◆ WHAT YOU SHOULD DO: Render every entry verbatim.

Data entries
__________
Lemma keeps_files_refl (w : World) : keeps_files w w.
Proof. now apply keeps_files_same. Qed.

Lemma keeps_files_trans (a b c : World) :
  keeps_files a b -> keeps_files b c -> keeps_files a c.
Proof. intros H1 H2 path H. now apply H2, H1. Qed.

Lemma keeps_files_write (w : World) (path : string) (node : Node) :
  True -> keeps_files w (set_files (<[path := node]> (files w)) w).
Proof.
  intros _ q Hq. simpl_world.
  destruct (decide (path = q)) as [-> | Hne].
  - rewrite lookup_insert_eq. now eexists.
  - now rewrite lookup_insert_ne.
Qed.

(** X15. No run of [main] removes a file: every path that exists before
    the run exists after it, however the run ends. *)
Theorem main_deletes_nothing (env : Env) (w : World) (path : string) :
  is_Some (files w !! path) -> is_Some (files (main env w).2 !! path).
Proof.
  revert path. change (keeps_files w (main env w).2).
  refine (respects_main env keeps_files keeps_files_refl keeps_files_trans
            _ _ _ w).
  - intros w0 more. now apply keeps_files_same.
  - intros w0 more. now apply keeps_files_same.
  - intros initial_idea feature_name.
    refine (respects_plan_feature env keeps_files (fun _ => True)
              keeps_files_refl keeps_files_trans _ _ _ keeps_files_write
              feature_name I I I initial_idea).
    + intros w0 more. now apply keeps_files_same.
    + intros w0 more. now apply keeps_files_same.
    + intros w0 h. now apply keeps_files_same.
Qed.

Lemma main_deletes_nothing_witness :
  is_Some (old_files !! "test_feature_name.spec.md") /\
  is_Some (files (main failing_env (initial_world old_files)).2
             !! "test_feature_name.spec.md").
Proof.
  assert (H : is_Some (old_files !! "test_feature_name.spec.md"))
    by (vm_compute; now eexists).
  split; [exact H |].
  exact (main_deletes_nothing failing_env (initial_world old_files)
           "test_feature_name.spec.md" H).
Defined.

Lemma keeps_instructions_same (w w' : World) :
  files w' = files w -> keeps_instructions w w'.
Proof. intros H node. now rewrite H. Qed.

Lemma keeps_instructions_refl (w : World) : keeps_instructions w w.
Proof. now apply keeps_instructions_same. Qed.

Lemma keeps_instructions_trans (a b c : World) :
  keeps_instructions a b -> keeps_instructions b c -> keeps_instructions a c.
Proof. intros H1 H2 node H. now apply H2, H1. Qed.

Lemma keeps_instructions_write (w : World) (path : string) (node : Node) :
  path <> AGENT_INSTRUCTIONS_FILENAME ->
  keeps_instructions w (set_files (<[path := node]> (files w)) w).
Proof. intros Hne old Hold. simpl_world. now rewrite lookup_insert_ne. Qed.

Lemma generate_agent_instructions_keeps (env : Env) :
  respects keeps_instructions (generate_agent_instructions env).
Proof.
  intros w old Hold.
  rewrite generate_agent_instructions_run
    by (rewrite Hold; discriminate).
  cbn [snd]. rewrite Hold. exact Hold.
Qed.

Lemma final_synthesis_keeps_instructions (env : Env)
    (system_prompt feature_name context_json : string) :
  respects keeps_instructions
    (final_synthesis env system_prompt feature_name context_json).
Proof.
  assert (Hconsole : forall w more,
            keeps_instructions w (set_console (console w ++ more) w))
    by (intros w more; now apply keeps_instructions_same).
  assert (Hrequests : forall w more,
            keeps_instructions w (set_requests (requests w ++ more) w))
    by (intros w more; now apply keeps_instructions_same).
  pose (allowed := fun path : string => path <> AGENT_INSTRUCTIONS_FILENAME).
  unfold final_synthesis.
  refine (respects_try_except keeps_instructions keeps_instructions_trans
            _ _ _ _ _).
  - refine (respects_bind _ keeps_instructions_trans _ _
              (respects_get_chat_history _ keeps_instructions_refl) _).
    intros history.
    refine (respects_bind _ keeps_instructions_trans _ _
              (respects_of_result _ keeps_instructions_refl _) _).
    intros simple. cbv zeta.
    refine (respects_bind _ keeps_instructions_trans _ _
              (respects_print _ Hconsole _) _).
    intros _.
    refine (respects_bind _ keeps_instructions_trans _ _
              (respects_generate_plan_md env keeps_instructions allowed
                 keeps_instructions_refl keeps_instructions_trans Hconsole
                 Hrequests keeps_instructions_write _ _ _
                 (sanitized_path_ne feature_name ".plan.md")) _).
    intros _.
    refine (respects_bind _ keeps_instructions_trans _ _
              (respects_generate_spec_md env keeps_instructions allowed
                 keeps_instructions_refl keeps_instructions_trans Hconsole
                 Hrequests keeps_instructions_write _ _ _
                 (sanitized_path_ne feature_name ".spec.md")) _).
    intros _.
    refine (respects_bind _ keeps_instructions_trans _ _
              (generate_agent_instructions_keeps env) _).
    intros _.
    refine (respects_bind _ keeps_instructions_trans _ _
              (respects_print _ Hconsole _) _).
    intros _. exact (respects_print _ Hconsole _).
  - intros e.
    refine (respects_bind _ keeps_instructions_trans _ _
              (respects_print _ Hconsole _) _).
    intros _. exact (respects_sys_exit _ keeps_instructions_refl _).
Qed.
__________
◆ RESPONSE BOX:
Lemma keeps_files_refl (w : World) : keeps_files w w.
Proof. now apply keeps_files_same. Qed.

Lemma keeps_files_trans (a b c : World) :
  keeps_files a b -> keeps_files b c -> keeps_files a c.
Proof. intros H1 H2 path H. now apply H2, H1. Qed.

Lemma keeps_files_write (w : World) (path : string) (node : Node) :
  True -> keeps_files w (set_files (<[path := node]> (files w)) w).
Proof.
  intros _ q Hq. simpl_world.
  destruct (decide (path = q)) as [-> | Hne].
  - rewrite lookup_insert_eq. now eexists.
  - now rewrite lookup_insert_ne.
Qed.

(** X15. No run of [main] removes a file: every path that exists before
    the run exists after it, however the run ends. *)
Theorem main_deletes_nothing (env : Env) (w : World) (path : string) :
  is_Some (files w !! path) -> is_Some (files (main env w).2 !! path).
Proof.
  revert path. change (keeps_files w (main env w).2).
  refine (respects_main env keeps_files keeps_files_refl keeps_files_trans
            _ _ _ w).
  - intros w0 more. now apply keeps_files_same.
  - intros w0 more. now apply keeps_files_same.
  - intros initial_idea feature_name.
    refine (respects_plan_feature env keeps_files (fun _ => True)
              keeps_files_refl keeps_files_trans _ _ _ keeps_files_write
              feature_name I I I initial_idea).
    + intros w0 more. now apply keeps_files_same.
    + intros w0 more. now apply keeps_files_same.
    + intros w0 h. now apply keeps_files_same.
Qed.

Lemma main_deletes_nothing_witness :
  is_Some (old_files !! "test_feature_name.spec.md") /\
  is_Some (files (main failing_env (initial_world old_files)).2
             !! "test_feature_name.spec.md").
Proof.
  assert (H : is_Some (old_files !! "test_feature_name.spec.md"))
    by (vm_compute; now eexists).
  split; [exact H |].
  exact (main_deletes_nothing failing_env (initial_world old_files)
           "test_feature_name.spec.md" H).
Defined.

Lemma keeps_instructions_same (w w' : World) :
  files w' = files w -> keeps_instructions w w'.
Proof. intros H node. now rewrite H. Qed.

Lemma keeps_instructions_refl (w : World) : keeps_instructions w w.
Proof. now apply keeps_instructions_same. Qed.

Lemma keeps_instructions_trans (a b c : World) :
  keeps_instructions a b -> keeps_instructions b c -> keeps_instructions a c.
Proof. intros H1 H2 node H. now apply H2, H1. Qed.

Lemma keeps_instructions_write (w : World) (path : string) (node : Node) :
  path <> AGENT_INSTRUCTIONS_FILENAME ->
  keeps_instructions w (set_files (<[path := node]> (files w)) w).
Proof. intros Hne old Hold. simpl_world. now rewrite lookup_insert_ne. Qed.

Lemma generate_agent_instructions_keeps (env : Env) :
  respects keeps_instructions (generate_agent_instructions env).
Proof.
  intros w old Hold.
  rewrite generate_agent_instructions_run
    by (rewrite Hold; discriminate).
  cbn [snd]. rewrite Hold. exact Hold.
Qed.

Lemma final_synthesis_keeps_instructions (env : Env)
    (system_prompt feature_name context_json : string) :
  respects keeps_instructions
    (final_synthesis env system_prompt feature_name context_json).
Proof.
  assert (Hconsole : forall w more,
            keeps_instructions w (set_console (console w ++ more) w))
    by (intros w more; now apply keeps_instructions_same).
  assert (Hrequests : forall w more,
            keeps_instructions w (set_requests (requests w ++ more) w))
    by (intros w more; now apply keeps_instructions_same).
  pose (allowed := fun path : string => path <> AGENT_INSTRUCTIONS_FILENAME).
  unfold final_synthesis.
  refine (respects_try_except keeps_instructions keeps_instructions_trans
            _ _ _ _ _).
  - refine (respects_bind _ keeps_instructions_trans _ _
              (respects_get_chat_history _ keeps_instructions_refl) _).
    intros history.
    refine (respects_bind _ keeps_instructions_trans _ _
              (respects_of_result _ keeps_instructions_refl _) _).
    intros simple. cbv zeta.
    refine (respects_bind _ keeps_instructions_trans _ _
              (respects_print _ Hconsole _) _).
    intros _.
    refine (respects_bind _ keeps_instructions_trans _ _
              (respects_generate_plan_md env keeps_instructions allowed
                 keeps_instructions_refl keeps_instructions_trans Hconsole
                 Hrequests keeps_instructions_write _ _ _
                 (sanitized_path_ne feature_name ".plan.md")) _).
    intros _.
    refine (respects_bind _ keeps_instructions_trans _ _
              (respects_generate_spec_md env keeps_instructions allowed
                 keeps_instructions_refl keeps_instructions_trans Hconsole
                 Hrequests keeps_instructions_write _ _ _
                 (sanitized_path_ne feature_name ".spec.md")) _).
    intros _.
    refine (respects_bind _ keeps_instructions_trans _ _
              (generate_agent_instructions_keeps env) _).
    intros _.
    refine (respects_bind _ keeps_instructions_trans _ _
              (respects_print _ Hconsole _) _).
    intros _. exact (respects_print _ Hconsole _).
  - intros e.
    refine (respects_bind _ keeps_instructions_trans _ _
              (respects_print _ Hconsole _) _).
    intros _. exact (respects_sys_exit _ keeps_instructions_refl _).
Qed.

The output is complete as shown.